The concern around the upcoming US Presidential election appears to be more resultant of social media, echo chambers, safe spaces and curated news feeds – all shaping social voice and opinion around a key issue (like Brexit). So while the doom-and-gloom forecasts may be entertaining to read, like somewhat of a non-fiction version of the movie Mad Max, there is very little realistic basis to make such an assertion; and to the trader reality is all that matters because that’s what can move prices to your stop or, even worse, create a margin call.

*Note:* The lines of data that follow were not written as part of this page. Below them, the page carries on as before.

Definition lpCurrentEncodedSizeBytes (b : Z) : Z :=
  if LP_ENCODING_IS_7BIT_UINT b then 1
  else if LP_ENCODING_IS_6BIT_STR b then 1
  else if LP_ENCODING_IS_13BIT_INT b then 1
  else if LP_ENCODING_IS_16BIT_INT b then 1
  else if LP_ENCODING_IS_24BIT_INT b then 1
  else if LP_ENCODING_IS_32BIT_INT b then 1
  else if LP_ENCODING_IS_64BIT_INT b then 1
  else if LP_ENCODING_IS_12BIT_STR b then 2
  else if LP_ENCODING_IS_32BIT_STR b then 5
  else if b =? LP_EOF then 1
  else 0.

Definition lpSkip (lp : bytes) (p : Z) : option Z :=
  entrylen ← lpCurrentEncodedSizeUnsafe lp p;
  Some (p + (entrylen + zlen (lpEncodeBacklen entrylen))).

Definition lpNext (lp : bytes) (p : Z) : option (option Z) :=
  p ← lpSkip lp p;
  _ ← ASSERT_INTEGRITY lp p;
  b ← lp.[p];
  Some (if b =? LP_EOF then None else Some p).

Definition lpPrev (lp : bytes) (p : Z) : option (option Z) :=
  if p =? LP_HDR_SIZE then Some None
  else
    let p := p - 1 in
    prevlen ← lpDecodeBacklen lp p;
    let prevlen := u64 (prevlen + zlen (lpEncodeBacklen prevlen)) in
    let p := p - (prevlen - 1) in
    _ ← ASSERT_INTEGRITY lp p;
    Some (Some p).

Definition lpFirst (lp : bytes) : option (option Z) :=
  b ← lp.[LP_HDR_SIZE];
  Some (if b =? LP_EOF then None else Some LP_HDR_SIZE).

So heading into Q4 we’ll likely see some element of volatility around US Presidential elections in the middle of the quarter (November 8th); but for this to be a truly ‘game-changing’ type of move, we’ll likely need to see some other theme(s) develop to make the consequences of what might actually happen worsen.
Should stocks sell-off around the US Presidential elections, this could bring on a ‘buy the dip’ type of setup, similar to what happened around the Brexit referendum; because Central Banks are likely not going to pull the punch bowl simply because they’re unhappy with who American voters put into office in November.
On the chart below, we’re looking at how the Brexit referendum impacted the S&P 500 compared to two of the prior periods of ‘worry’ in the prior fourteen months.
Chart prepared by James Stanley
The Fed – Are We Getting a Hike in December?
One of the more pervasive market-movers this year has been expectations around Federal Reserve rate hike plans. Coming into the year, the Fed expected to hike rates a full four times in 2016. That didn’t go over too well, and by March the Fed had already whittled that expectation down to two hikes for the remainder of the year.
In June we saw even more whittling, but this time to expectations beyond 2016; and in September we saw more of the same as the Fed downgraded expectations for rate hikes beyond this year. So while the bank came into the year super aggressive, they’ve spent much of the time being passive and loose with monetary policy expectations. While the bank has been saying that November is a ‘live meeting,’ meaning that they might actually hike, the fact that this rate decision is happening just one week ahead of Presidential elections makes that look very unlikely.
December, however, sees the bank bring out a fresh dot plot matrix, there’s a press conference, and this could be a much more opportune time for the Fed to pose that next hike; and they may be compelled to do so in order to keep market participants’ trust in forecasts and guidance.
But as we’ve seen of recent, the bigger issue isn’t likely a single 25-basis point rate hike. More pressing will be the bank’s outlook into the future, and whether they pose a repeat of last year by being exuberantly hawkish for a global market that may not be ready for even more tightening.